When To Take Up That Loan Offer

What are you likely to do when the loan hawkers come calling? You see these people pitching tent from banks at every street corner giving the most enticing stories you have ever heard. You probably have received a call from your bank about an 'offer' they are giving you for being their loyal customer.

Usually, bank sales officers analyse customers’ accounts and single out those with regular cash inflow to sell money to. Interestingly, many of the customers who receive such calls usually get excited and are quick to submit their loan applications to take advantage of “the offer”. Consequently, many people find themselves trapped in a debt pit.

Isaiah Opiyo, a financial advisor gives a few tips on why you should not excitedly take up the loan 'offers'.

1. Lack of Prior Planning

As part of personal financial management, borrowing requires prior planning and consideration. Often, the consideration is on a trade-off between using one’s savings, or borrowing from a bank, to finance a particular financial goal.

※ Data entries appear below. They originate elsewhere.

Lemma segments_chars d (P : Z -> Prop) s : Forall P s -> Forall (Forall P) (segments_at d s).
Proof.
  intros Hs. assert (Hp : Forall (Forall P) (pieces_at d s)).
  { induction Hs as [|c s Hc Hs IH]; cbn; [by repeat constructor|]. destruct (c =? d); [by constructor|].
    destruct (pieces_at d s) as [|w ws]; [by repeat constructor|]. apply Forall_cons_iff in IH as [? ?]. by repeat constructor. }
  unfold segments_at. apply List.Forall_forall. intros x Hx.
  apply list_elem_of_In, list_elem_of_filter in Hx as [_ Hx]. apply list_elem_of_In in Hx.
  by eapply List.Forall_forall in Hp.
Qed.

Lemma pieces_length d s : Forall (fun t => zlen t <= zlen s) (pieces_at d s).
Proof.
  induction s as [|c s IH]; cbn [pieces_at length]; [by repeat constructor|]. destruct (c =? d).
  - constructor; [cbn; lia|]. eapply List.Forall_impl; [|exact IH]. cbn. lia.
  - destruct (pieces_at d s) as [|w ws]; [repeat constructor; cbn; lia|]. apply Forall_cons_iff in IH as [H1 H2].
    constructor; [cbn; lia|]. eapply List.Forall_impl; [|exact H2]. cbn. lia.
Qed.

Lemma segments_length d s : Forall (fun t => zlen t <= zlen s) (segments_at d s).
Proof.
  apply List.Forall_forall. intros x Hx. apply list_elem_of_In, list_elem_of_filter in Hx as [_ Hx]. apply list_elem_of_In in Hx.
  pose proof (pieces_length d s) as Hp. by eapply List.Forall_forall in Hp.
Qed.

(** ** The items *)

Section EnvSpec.
Context (lw : Z) (lw_ok : lw = 32 \/ lw = 64).
Context (balloc : Z -> option (list Z)) (brealloc : list Z -> Z -> option (list Z)) (bstrdup : list Z -> cptr).
Context (balloc_ok : forall n, 0 < n <= 2 ^ 30 -> exists b, balloc n = Some b /\ zlen b = n).
Context (brealloc_ok : forall b n, zlen b <= n <= 2 ^ 30 ->
  exists b', brealloc b n = Some b' /\ zlen b' = n /\ take (length b) b' = b).
Context (bstrdup_ok : forall s, bstrdup s = Some s).

(** Two strings with a byte between them, cut to the capacity of the buffer. *)
Lemma fmt_two n a c b : 64 <= n <= 2 ^ 26 -> c <> 0 -> c <> 37 ->
  no_nul a -> no_nul b -> zlen a < 2 ^ 32 -> zlen b < 2 ^ 32 ->
  fmt_string lw balloc brealloc n (37 :: 115 :: c :: 37 :: 115 :: []) [string_arg a; string_arg b] = Some (Some (take (Z.to_nat (capacity n)) (a ++ c :: b))).
Proof using All.
  intros Hn Hc0 Hc37 Ha Hb Hla Hlb. unfold fmt_string, string_arg.
  assert (Ht : text lw (capacity n) (37 :: 115 :: c :: 37 :: 115 :: []) [AStr (Some (a ++ [0])); AStr (Some (b ++ [0]))] = Some (a ++ c :: b, [])).
  { unfold text, text_after, format. cbn [length].
    rewrite (format_s lw _ lw_ok _ [] (a ++ [0]) a) by (done || by apply cstr_app).
    change (S (S 4)) with (length [c] + 5)%nat. change (Some (c :: 37 :: 115 :: [])) with (Some ([c] ++ [37; 115])).
    rewrite (format_plain lw _ [c]) by by repeat constructor.
    rewrite (format_s lw _ lw_ok _ _ (b ++ [0]) b) by (done || by apply cstr_app). rewrite (format_end lw _ 3).
    cbn [app]. by rewrite <- app_assoc. }
  destruct (fmtAlloc_spec balloc brealloc balloc_ok brealloc_ok lw n _ _ _ _ ltac:(lia) Ht ltac:(left; unfold STR_INC; lia)) as (blk & -> & E).
  cbn [mbind option_bind]. by rewrite E.
Qed.

(** The sizes of what is stored. *)
Definition fits (s : list Z) : Prop := no_nul s /\ zlen s < 2 ^ 31.
Definition vars_ok (vars : gmap (list Z) (list Z)) : Prop := map_Forall (fun _ => fits) vars.

Lemma decode_shorter s : no_nul s -> zlen (decode_url s) <= zlen s.
Proof. intros Hs. destruct (websDecodeUrl_at [] s [] 0 Hs eq_refl) as (gap & _ & E). lia. Qed.

Lemma cut0_shorter s : zlen (cut0 s) <= zlen s.
Proof. induction s as [|c s IH]; cbn [cut0]; [done|]. destruct (c =? 0); cbn [length]; lia. Qed.

Lemma decoded_fits s : fits s -> fits (cut0 (decode_url s)).
Proof.
  intros [Hs Hl]. split; [apply cut0_no_nul|]. pose proof (decode_shorter s Hs). pose proof (cut0_shorter (decode_url s)). lia.
Qed.

Lemma fits_parts a c b : fits (a ++ c :: b) -> fits a /\ fits b.
Proof.
  intros [Hn Hl]. apply Forall_app in Hn as [Ha Hb]. apply Forall_cons_iff in Hb as [_ Hb]. rewrite length_app in Hl. cbn [length] in Hl.
  split; (split; [done|lia]).
Qed.

Lemma pair_of_fits t : fits t -> fits (fst (pair_of t)) /\ fits (snd (pair_of t)).
Proof.
  intros Ht. unfold pair_of. destruct (span _ t) as [k v] eqn:E. destruct (span_spec _ _ _ _ E) as (-> & _ & _).
  destruct v as [|c v]; [by split; [|split; [constructor|]]|]. apply fits_parts in Ht as [Hk Hv]. split; by apply decoded_fits.
Qed.

Lemma split_pair_spec t : fits t -> split_pair t = Some (pair_of t).
Proof.
  intros Ht. unfold split_pair, pair_of. destruct (span _ t) as [k v] eqn:E. destruct (span_spec _ _ _ _ E) as (-> & _ & _).
  destruct v as [|c v]; [done|]. apply fits_parts in Ht as [[Hk _] [Hv _]]. rewrite <- app_assoc. cbn [app].
  rewrite store_app. cbn [mbind option_bind].
  destruct (websDecodeUrl_at [] k (v ++ [0]) 0 Hk eq_refl) as (gap & E1 & El). cbn [app] in E1. rewrite E1. cbn [mbind option_bind].
  replace (decode_url k ++ 0 :: gap ++ v ++ [0]) with ((decode_url k ++ 0 :: gap) ++ v ++ [0]) by (by rewrite <- app_assoc).
  destruct (websDecodeUrl_at (decode_url k ++ 0 :: gap) v [] (zlen k + 1) Hv) as (gap2 & E2 & _).
  { rewrite length_app. cbn [length]. lia. }
  cbn [app] in E2. rewrite E2. cbn [mbind option_bind]. rewrite <- app_assoc. cbn [app]. rewrite cstr_cut0. cbn [mbind option_bind].
  change (0 :: gap ++ ?x) with ((0 :: gap) ++ x). rewrite app_assoc.
  rewrite drop_app_length' by (rewrite length_app; cbn [length]; lia). by rewrite cstr_cut0.
Qed.

Lemma add_var_ok vars p : vars_ok vars -> fits (fst p) -> fits (snd p) -> vars_ok (add_var vars p).
Proof.
  destruct p as [k v]. cbn [fst snd add_var]. intros Hv Hk Hp. destruct (bool_decide _); [done|]. apply map_Forall_insert_2; [|done].
  destruct (vars !! k) as [old|] eqn:E; [|done]. pose proof (Hv k old E) as [Ho _]. destruct Hp as [Hp _]. split.
  - apply Forall_take. apply Forall_app. split; [done|]. by constructor.
  - rewrite length_take. lia.
Qed.

Lemma set_pair_spec wp t : vars_ok (cgiVars wp) -> fits t ->
  set_pair lw balloc brealloc wp t = Some (wp <| cgiVars := add_var (cgiVars wp) (pair_of t) |>).
Proof using All.
  intros Hv Ht. unfold set_pair. rewrite split_pair_spec by done. cbn [mbind option_bind].
  destruct (pair_of_fits t Ht) as [Hk Hp]. destruct (pair_of t) as [k v]. cbn [fst snd add_var] in *.
  destruct (bool_decide (k = [])); [by destruct wp|]. unfold websGetVar, websSetVar.
  destruct (cgiVars wp !! k) as [old|] eqn:E; [|done].
  change (str "%s %s") with [37; 115; 32; 37; 115]. destruct (Hv k old E) as [Ho Hol]. destruct Hp as [Hp Hpl].
  rewrite fmt_two; try done; lia.
Qed.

A good number of those who take up hawked loans are devoid of prior plans on how to spend the money. Research shows that those who secure loans without proper financial plans tend to lose control of their budgets and use the loan for their expenditures — creating debt circles.

Remember that a debt circle starts with lack of borrowing plan, which translates into lose of control of expenditure and eventually inability to repay.

If you get a loan call when you have no prior plan on how to spend the cash, reject the offer. Wait until you are ready for a loan, when you have put in place a plan for the money, before seeking borrowing.

2.Lack of proper repayment plan

A good loan plan entails having a detailed repayment schedule which shows how you will service the loan. You need to ask yourself how you will repay the money from your income without creating financial problems. If your prevailing financial health cannot allow you to part with cash monthly, do not rush to secure a loan hoping to change your financial situation. While considering how to spend loan money, you should compare the cost on interest with the returns you expect from the money.

For instance, if it is to finance a business venture, the revenue generated should be sufficient to cover the interest cost and still earn you some profit.

3. The income to debt ratio cap

Each time you plan to apply for a loan, you should be guided by the debt to income ratio which is a universal guideline on what amount of debt you can service with a particular amount of income.

The recommended debt to income ratio is 26 per cent which implies that the debt should not exceed 26 per cent of your income. This ratio is an important guideline since it can serve as a cap on the maximum amount of loan that you can comfortably service.
If you surpass the recommended ratio, do not bother to take up a new loan since it would only worsen your financial problems and drag you into a debt pit.

4. The Interest on Loan

Many customers who receive loan calls are often duped that “the offers” do not attract interest rates. This is a fallacy; they too attract interest rate charges as well as a penalty for defaults as do other loans.(Business Daily)

So before you take up the offered loan, and you are ready to take a loan, take time to look around and be sure you will find a fair and affordable package for yourself.